En lo que a nosotros respecta, es preciso señalar que tanto los vicios como las adicciones constituyen un serio problema, no solo para la economía personal, sino para las relaciones familiares. Los vicios y las adicciones son semillas de fracaso. Devienen en conductas de pobreza y miseria.

La pobreza económica es el resultado de las malas decisiones financieras. No importa si usted gana mucho o si gana poco, lo que haces con lo que ganas, eso define su futuro financiero. En la mayoría de países latinoamericanos se vive una misma realidad: gente que trabaja y malgasta su dinero. Un albañil, que promedia los cuarenta años y que es padre de dos hermosas niñas, gasta lo poco que gana en las cantinas y en las mujeres. Trabaja de lunes a sábado hasta el mediodía. Los días sábados a la 1 de la tarde, con dinero en mano, empieza uno de los actos más letales, no solo para su economía, sino para su familia.
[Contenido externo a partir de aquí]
(* ===== verification/FinalityCodec.v ===== *)
(** * The finality wire format ([consensus/finality_codec.h])

    The binary certificate carried on chain (QB2), its verification against the
    frozen set, the peer form of one vote, the fragmentation of a certificate over
    several marker outputs (QF1), and the parsers that find one logical certificate in
    a block or a transaction.  As in [FinalityVotes], ML-DSA verification is a
    parameter; the OP_RETURN decoder is a template parameter of the source and stays
    one here. *)
From S2P Require Import Prelude Bytes Sha256 Profile Transaction Block Marker StateDigest.
From S2P Require Import FinalityQc FinalitySnapshot FinalityVotes.

Definition FIN_PREFIX : bytes := b:"VELD_FINALITY|".
Definition FIN_QC_BINARY_PREFIX : bytes := b:"VELD_FINALITY|QB2|".
Definition FIN_QC_FRAGMENT_PREFIX : bytes := b:"VELD_FINALITY|QF1|".
Definition FIN_VOTE_BINARY_PREFIX : bytes := b:"FVT1".
Definition SIGNED_VOTE_WIRE_BYTES : Z := 4 + 8 + 32 + 1 + 4 + 8 + 32 + 8 + 32 + PUBKEY_BYTES + SIG_MAX_BYTES.
Definition FINALITY_FRAGMENT_DATA_BYTES : Z := 32000.
Definition MAX_FINALITY_QC_BYTES : Z := 7500000.
Definition MAX_FINALITY_CARRIER_FRAGMENTS : Z :=
  (MAX_FINALITY_QC_BYTES + FINALITY_FRAGMENT_DATA_BYTES - 1) / FINALITY_FRAGMENT_DATA_BYTES.
Definition FinalityQuorumCountFor (n : Z) : Z := (2 * n) / 3 + 1.
Definition FinalityQcWireSizeFor (n : Z) : Z :=
  size FIN_QC_BINARY_PREFIX + 8 + 1 + 4 + 8 + 32 + 8 + 32 + 2 + ((n + 7) / 8) + 2
  + FinalityQuorumCountFor n * SIG_MAX_BYTES.

(** The two static assertions. *)
Example fragment_limits_agree : MAX_FINALITY_CARRIER_FRAGMENTS = MAX_FINALITY_MARKER_OUTPUTS.
Proof. reflexivity. Qed.
Example carrier_ceiling_exact :
  FinalityQcWireSizeFor MAX_FINALITY_VALIDATOR_COUNT <= MAX_FINALITY_QC_BYTES
  < FinalityQcWireSizeFor (MAX_FINALITY_VALIDATOR_COUNT + 1).
Proof. vm_compute. split; [discriminate|reflexivity]. Qed.

(** ** The certificate *)

Record DecodedQc := mkDecoded { d_qc : QuorumCert; d_sigs : list bytes }.

Definition EncodeQc (qc : QuorumCert) (sigs : list bytes) : bytes :=
  if (size (qc_bitmap qc) =? 0) || (UINT16_MAX <? size (qc_bitmap qc)) || (size sigs =? 0)
     || (UINT16_MAX <? size sigs) then []
  else if negb (forallb (fun sig => size sig =? SIG_MAX_BYTES) sigs) then []
  else
    let out := FIN_QC_BINARY_PREFIX ++ put_le 8 (qc_epoch_id qc) ++ [qc_phase qc]
      ++ put_le 4 (qc_round qc) ++ put_le 8 (height (qc_source qc)) ++ hash (qc_source qc)
      ++ put_le 8 (height (qc_target qc)) ++ hash (qc_target qc)
      ++ put_le 2 (u16 (size (qc_bitmap qc))) ++ qc_bitmap qc
      ++ put_le 2 (u16 (size sigs)) ++ concat sigs in
    if MAX_FINALITY_QC_BYTES <? size out then [] else out.

(** The fields after the prefix; [set_root] and [weight] are not transmitted. *)
Definition read_qc : reader DecodedQc :=
  read epoch <- read_le 8;
  read phase <- read_le 1;
  guard (phase =? 1) || (phase =? 2);
  read round <- read_le 4;
  read src_h <- read_le 8;
  read src <- read_bytes 32;
  read tgt_h <- read_le 8;
  read tgt <- read_bytes 32;
  read bitmap_len <- read_le 2;
  guard negb (bitmap_len =? 0);
  read bitmap <- read_bytes (Z.to_nat bitmap_len);
  read sig_count <- read_le 2;
  guard negb (sig_count =? 0);
  read sigs <- read_list (Z.to_nat sig_count) (read_bytes (Z.to_nat SIG_MAX_BYTES));
  rret (mkDecoded (mkQc epoch ZeroHash phase round (mkRef src_h src) (mkRef tgt_h tgt) bitmap 0) sigs).

Definition DecodeQc (data : bytes) : option DecodedQc :=
  if (MAX_FINALITY_QC_BYTES <? size data) || negb (starts_with FIN_QC_BINARY_PREFIX data) then None
  else match read_qc (drop (length FIN_QC_BINARY_PREFIX) data) with
  | Some (d, []) =>
      let qc := d_qc d in
      if negb (SourceRefWellFormed (qc_source qc) (qc_target qc))
         || negb (IsScheduledCheckpoint (height (qc_target qc)))
         || negb (EpochOf (height (qc_target qc)) =? qc_epoch_id qc)
         || negb (qc_round qc =? CheckpointRound (height (qc_target qc))) then None
      else Some d
  | _ => None
  end.

(** ** One vote between peers *)

Definition EncodeSignedVoteWire (v : SignedVote) : bytes :=
  match HexToPublicKey (sv_pubkey_hex v) with
  | None => []
  | Some pk =>
      if negb (size (sv_signature v) =? SIG_MAX_BYTES) then []
      else FIN_VOTE_BINARY_PREFIX ++ put_u64_le (sv_epoch_id v) ++ put_bytes (sv_set_root v)
        ++ put_u8 (sv_phase v) ++ put_u32_le (sv_round v) ++ put_u64_le (height (sv_source v))
        ++ put_bytes (hash (sv_source v)) ++ put_u64_le (height (sv_target v))
        ++ put_bytes (hash (sv_target v)) ++ put_bytes pk ++ put_bytes (sv_signature v)
  end.

Definition read_vote : reader SignedVote :=
  read epoch <- read_le 8;
  read set_root <- read_bytes 32;
  read phase <- read_le 1;
  guard (phase =? 1) || (phase =? 2);
  read round <- read_le 4;
  read src_h <- read_le 8;
  read src <- read_bytes 32;
  read tgt_h <- read_le 8;
  read tgt <- read_bytes 32;
  read pk <- read_bytes (Z.to_nat PUBKEY_BYTES);
  read sig <- read_bytes (Z.to_nat SIG_MAX_BYTES);
  rret (mkVote epoch set_root phase round (mkRef src_h src) (mkRef tgt_h tgt) (BytesToHex pk) sig).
El tipo y sus compañeros de trabajo van a una cantina y allí se quedan hasta pasadas las 8 de la noche. Llegan a casa ebrios, hablando groserías, cayéndose. Llegan a casa sin dinero. Pero lo que es peor: les ofrecen a sus hijos un triste espectáculo.

Hay otros casos. Una mujer que vive para los casinos. Todo el dinero que gana lo lleva al casino, juega, pierde…se endeuda, vende lo poco que tiene y vuelve a jugar. Esa mujer es víctima de una enfermedad. Sin salir de esa enfermedad, ella nunca va a prosperar.
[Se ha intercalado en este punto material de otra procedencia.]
(* ===== verification/Reserve.v ===== *)
(** * The rolling Bitcoin reserve ([consensus/btcveld_reserve_transition.h])

    One Bitcoin output backs btcVELD.  The state follows it from transition to transition
    and keeps the account: its value is the circulating supply, plus the principal of open
    redemptions, plus surplus.

    A [Result] is what the verifier of a Bitcoin proof reports ([ReserveProof]); applying
    one, opening and resolving redemptions, freezing, and marking a block as processed are
    modelled here. *)
From S2P Require Import Prelude Bytes Sha256 StateDigest MintNullifier Profile.

Definition NO_VOUT : Z := UINT32_MAX.
Definition BTCVELD_SPV_MAX_CUSTODY_SATS : Z := 1000000000.
Definition DEPLOYMENT_PROFILE_ID : bytes := b:"veld-public-mainnet-v2".

Inductive Status := EMPTY | ACTIVE | FROZEN.
Inductive Operation := OPEN | DEPOSIT | ROLLOVER | PAYOUT | CLOSE | FREEZE.

#[global] Instance Status_eq_dec : EqDecision Status.
Proof. solve_decision. Defined.
#[global] Instance Operation_eq_dec : EqDecision Operation.
Proof. solve_decision. Defined.

Definition status_byte (s : Status) : Z := match s with EMPTY => 0 | ACTIVE => 1 | FROZEN => 2 end.
Definition operation_byte (o : Operation) : Z :=
  match o with OPEN => 1 | DEPOSIT => 2 | ROLLOVER => 3 | PAYOUT => 4 | CLOSE => 5 | FREEZE => 6 end.

Definition NetworkBinding : Hash256 :=
  sha256_domain b:"VELD/BTCVELD/RESERVE_NETWORK/v1"
    (put_len_prefixed GENESIS_HASH ++ put_len_prefixed DEPLOYMENT_PROFILE_ID
     ++ put_len_prefixed b:"btcveld-reserve-outpoint-v1").

Definition EmptyTransitionCommitment : Hash256 :=
  sha256_domain b:"VELD/BTCVELD/RESERVE_TRANSITIONS/v1/EMPTY" NetworkBinding.

Record State := mkState {
  status : Status; reserve_txid : Hash256; reserve_vout : Z; reserve_value_sats : Z;
  reserve_bitcoin_block : Hash256; transition_count : Z; transition_commitment : Hash256;
  surplus_sats : Z; open_redemption_principal : Z; processed_veld_height : Z;
  processed_veld_block_hash : Hash256 }.

Definition InitialState : State :=
  mkState EMPTY ZeroHash NO_VOUT 0 ZeroHash 0 EmptyTransitionCommitment 0 0 0 ZeroHash.

Definition HasOutpoint (s : State) : bool :=
  bool_decide (status s <> EMPTY) && negb (HashIsZero (reserve_txid s)) && negb (reserve_vout s =? NO_VOUT)
  && negb (reserve_value_sats s =? 0).

Definition Canonical (s : State) : bool :=
  if HashIsZero (transition_commitment s) then false
  else if bool_decide (status s = EMPTY) then
    HashIsZero (reserve_txid s) && (reserve_vout s =? NO_VOUT) && (reserve_value_sats s =? 0)
    && HashIsZero (reserve_bitcoin_block s) && (surplus_sats s =? 0) && (open_redemption_principal s =? 0)
  else HasOutpoint s && negb (HashIsZero (reserve_bitcoin_block s)).

Definition AccountingHolds (s : State) (circulating_supply : Z) : bool :=
  if negb (Canonical s) then false
  else if circulating_supply >? UINT64_MAX - open_redemption_principal s then false
  else
    let liabilities := circulating_supply + open_redemption_principal s in
    if liabilities >? UINT64_MAX - surplus_sats s then false
    else reserve_value_sats s =? liabilities + surplus_sats s.

Definition EncodeState (s : State) : bytes :=
  put_u8 (status_byte (status s)) ++ put_bytes (reserve_txid s) ++ put_u32_le (reserve_vout s)
  ++ put_u64_le (reserve_value_sats s) ++ put_bytes (reserve_bitcoin_block s)
  ++ put_u64_le (transition_count s) ++ put_bytes (transition_commitment s) ++ put_u64_le (surplus_sats s)
  ++ put_u64_le (open_redemption_principal s) ++ put_u64_le (processed_veld_height s)
  ++ put_bytes (processed_veld_block_hash s).

Definition ReserveDigest (s : State) : Hash256 :=
  sha256_domain b:"VELD_D_BTCVELD_RESERVE_v1|" (put_u32_le 1 ++ put_bytes NetworkBinding ++ put_bytes (EncodeState s)).

(** ** Transitions *)

Record Claim := mkClaim {
  operation : Operation; network_binding : Hash256; prior_commitment : Hash256; prior_reserve_txid : Hash256;
  prior_reserve_vout : Z; prior_reserve_value : Z; prior_transition_count : Z; new_reserve_txid : Hash256;
  new_reserve_vout : Z; new_reserve_value : Z; bitcoin_txid : Hash256; bitcoin_block : Hash256;
  merkle_directions : Z; merkle_branch : list Hash256; exact_commitment : Hash256; mint_amount : Z;
  bitcoin_tx : bytes; direct_parents : list bytes; nullifier_proof : Proof; has_nullifier_proof : bool }.

(** The transitions that consume a deposit. *)
Definition consumes_deposit (op : Operation) : bool := bool_decide (op = OPEN) || bool_decide (op = DEPOSIT).

(** A result whose [ok] is set. *)
Record Result := mkResult {
  claim : Claim; recipient : bytes; pending_outpoint : bytes; pending_value : Z; payout_request_id : Hash256;
  payout_principal_sats : Z; payout_destination_spk : bytes; terminal : bool }.

Definition TransitionCommitment (c : Claim) : Hash256 :=
  sha256_domain b:"VELD/BTCVELD/RESERVE_TRANSITION/v1"
    (put_bytes (network_binding c) ++ put_bytes (prior_commitment c) ++ put_bytes (prior_reserve_txid c)
     ++ put_u32_le (prior_reserve_vout c) ++ put_u64_le (prior_reserve_value c)
     ++ put_u64_le (prior_transition_count c) ++ put_bytes (new_reserve_txid c) ++ put_u32_le (new_reserve_vout c)
     ++ put_u64_le (new_reserve_value c) ++ put_bytes (bitcoin_txid c) ++ put_bytes (bitcoin_block c)
     ++ put_u8 (operation_byte (operation c)) ++ put_bytes (exact_commitment c) ++ put_u64_le (mint_amount c)).

Definition MatchesPrior (s : State) (c : Claim) : bool :=
  bytes_eqb (network_binding c) NetworkBinding && bytes_eqb (prior_commitment c) (transition_commitment s)
  && bytes_eqb (prior_reserve_txid c) (reserve_txid s) && (prior_reserve_vout c =? reserve_vout s)
  && (prior_reserve_value c =? reserve_value_sats s) && (prior_transition_count c =? transition_count s).

Definition SetProcessed (s : State) (height : Z) (block_hash : Hash256) : option State :=
  if negb (Canonical s) || HashIsZero block_hash || (height <? processed_veld_height s) then None
  else if (height =? processed_veld_height s) && negb (HashIsZero (processed_veld_block_hash s))
          && negb (bytes_eqb (processed_veld_block_hash s) block_hash) then None
  else Some (mkState (status s) (reserve_txid s) (reserve_vout s) (reserve_value_sats s) (reserve_bitcoin_block s)
               (transition_count s) (transition_commitment s) (surplus_sats s) (open_redemption_principal s)
               height block_hash).

(** The reserve output, its block, the surplus and the open principal change together. *)
Definition with_reserve (s : State) (st : Status) (txid : Hash256) (vout value : Z) (block : Hash256)
    (surplus open_principal : Z) : State :=
  mkState st txid vout value block (transition_count s) (transition_commitment s) surplus open_principal
    (processed_veld_height s) (processed_veld_block_hash s).

(** The [switch] of [ApplyAuthorized]: the next state before the counter and the
    commitment advance. *)
Definition authorized_next (s : State) (v : Result) (before after : Z) : option State :=
  let c := claim v in
  let follow surplus open_principal :=
    with_reserve s (status s) (new_reserve_txid c) (new_reserve_vout c) (new_reserve_value c) (bitcoin_block c)
      surplus open_principal in
  match operation c with
  | OPEN =>
      if bool_decide (status s <> EMPTY) || (after <? before) || negb (after - before =? mint_amount c) then None
      else Some (with_reserve s ACTIVE (new_reserve_txid c) (new_reserve_vout c) (new_reserve_value c)
                   (bitcoin_block c) (u64 (new_reserve_value c - mint_amount c)) (open_redemption_principal s))
  | DEPOSIT =>
      if bool_decide (status s <> ACTIVE) || (after <? before) || negb (after - before =? mint_amount c)
         || (new_reserve_value c <=? reserve_value_sats s) then None
      else
        let increase := new_reserve_value c - reserve_value_sats s in
        if (mint_amount c >? increase) || (surplus_sats s >? UINT64_MAX - (increase - mint_amount c)) then None
        else Some (follow (surplus_sats s + (increase - mint_amount c)) (open_redemption_principal s))
  | ROLLOVER =>
      if bool_decide (status s <> ACTIVE) || negb (after =? before) then None
      else Some (follow (surplus_sats s) (open_redemption_principal s))
  | PAYOUT =>
      if bool_decide (status s <> ACTIVE) || negb (after =? before) || (new_reserve_value c >? reserve_value_sats s)
         || (open_redemption_principal s <? reserve_value_sats s - new_reserve_value c)
         || negb (payout_principal_sats v =? reserve_value_sats s - new_reserve_value c) then None
      else
        let principal := reserve_value_sats s - new_reserve_value c in
        let open_principal := open_redemption_principal s - principal in
        if terminal v then
          if negb (after =? 0) || negb (open_principal =? 0) || negb (surplus_sats s =? 0) then None
          else Some (with_reserve s EMPTY ZeroHash NO_VOUT (new_reserve_value c) ZeroHash (surplus_sats s) open_principal)
        else Some (follow (surplus_sats s) open_principal)
  | CLOSE =>
      if bool_decide (status s <> ACTIVE) || negb (before =? 0) || negb (after =? 0)
         || negb (open_redemption_principal s =? 0) || negb (reserve_value_sats s =? surplus_sats s) then None
      else Some (with_reserve s EMPTY ZeroHash NO_VOUT 0 ZeroHash 0 (open_redemption_principal s))
  | FREEZE => None
  end.

(** [++transition_count] and the new commitment. *)
Definition advance (s : State) (c : Claim) : State :=
  mkState (status s) (reserve_txid s) (reserve_vout s) (reserve_value_sats s) (reserve_bitcoin_block s)
    (transition_count s + 1) (TransitionCommitment c) (surplus_sats s) (open_redemption_principal s)
    (processed_veld_height s) (processed_veld_block_hash s).

Definition ApplyAuthorized (s : State) (v : Result) (before after : Z) : option State :=
  if bool_decide (operation (claim v) = FREEZE) || negb (AccountingHolds s before)
     || negb (MatchesPrior s (claim v)) || (transition_count s =? UINT64_MAX) then None
  else match authorized_next s v before after with
       | None => None
       | Some n => let next := advance n (claim v) in
                   if negb (AccountingHolds next after) then None else Some next
       end.

Definition with_open_principal (s : State) (p : Z) : State :=
  with_reserve s (status s) (reserve_txid s) (reserve_vout s) (reserve_value_sats s) (reserve_bitcoin_block s)
    (surplus_sats s) p.

Definition OpenRedemption (s : State) (amount after_burn : Z) : option State :=
  if bool_decide (status s <> ACTIVE) || (amount =? 0) || (open_redemption_principal s >? UINT64_MAX - amount) then None
  else let next := with_open_principal s (open_redemption_principal s + amount) in
       if negb (AccountingHolds next after_burn) then None else Some next.

Definition ResolveDefaultOrCompensation (s : State) (amount after : Z) : option State :=
  if (amount =? 0) || (open_redemption_principal s <? amount) then None
  else let next := with_open_principal s (open_redemption_principal s - amount) in
       if negb (AccountingHolds next after) then None else Some next.

Definition freeze_claim (s : State) (spend_txid block : Hash256) : Claim :=
  mkClaim FREEZE NetworkBinding (transition_commitment s) (reserve_txid s) (reserve_vout s) (reserve_value_sats s)
    (transition_count s) (reserve_txid s) (reserve_vout s) (reserve_value_sats s) spend_txid block 0 [] ZeroHash 0
    [] [] EmptyProof false.

Definition ApplyFreeze (s : State) (unauthorized_spend_txid bitcoin_block : Hash256) : option State :=
  if negb (Canonical s) || bool_decide (status s <> ACTIVE) || HashIsZero unauthorized_spend_txid
     || HashIsZero bitcoin_block || (transition_count s =? UINT64_MAX) then None
  else Some (advance (with_reserve s FROZEN (reserve_txid s) (reserve_vout s) (reserve_value_sats s)
                        (reserve_bitcoin_block s) (surplus_sats s) (open_redemption_principal s))
               (freeze_claim s unauthorized_spend_txid bitcoin_block)).

(** ** The account *)

(** The equation [AccountingHolds] tests, with its 64-bit sums exact. *)
Lemma AccountingHolds_iff s supply :
  AccountingHolds s supply = true <->
  Canonical s = true /\ reserve_value_sats s = supply + open_redemption_principal s + surplus_sats s
  /\ supply + open_redemption_principal s <= UINT64_MAX
  /\ reserve_value_sats s <= UINT64_MAX.
Proof.
  unfold AccountingHolds. destruct (Canonical s); cbn [negb]; [|naive_solver].
  rewrite !Z.gtb_ltb.
  destruct (Z.ltb_spec (UINT64_MAX - open_redemption_principal s) supply); [split; [done|lia]|].
  destruct (Z.ltb_spec (UINT64_MAX - surplus_sats s) (supply + open_redemption_principal s)); [split; [done|lia]|].
  rewrite Z.eqb_eq. split; [|lia]. intros E. split_and!; (done || lia).
Qed.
Estamos convencidos que podemos superar los vicios. Que podemos ganarles a las adicciones. Podemos superar ese tipo de enfermedades, pero hay que enfrentarlas de raíz. El primer paso es darse cuenta que tenemos ese problema. Reconocerlo ya es un progreso. Lo segundo es buscar apoyo. Recuerde que, en la vida, para tener éxito, se precisa nada en exceso, todo con medida.

Señores, si queremos progresar tenemos que vivir sin vicios. Enfocarnos en nuestro negocio, en nuestra familia. No puedes quitarles dinero a tus hijos para gastarlo en mujeres de mal vivir. No puedes robarles un pan a tus hijos para gastar ese dinero en tragos. Eso no solo trae pobreza monetaria, trae pobreza espiritual. Así que podemos cambiar, podemos mejorar. Todo depende de nosotros.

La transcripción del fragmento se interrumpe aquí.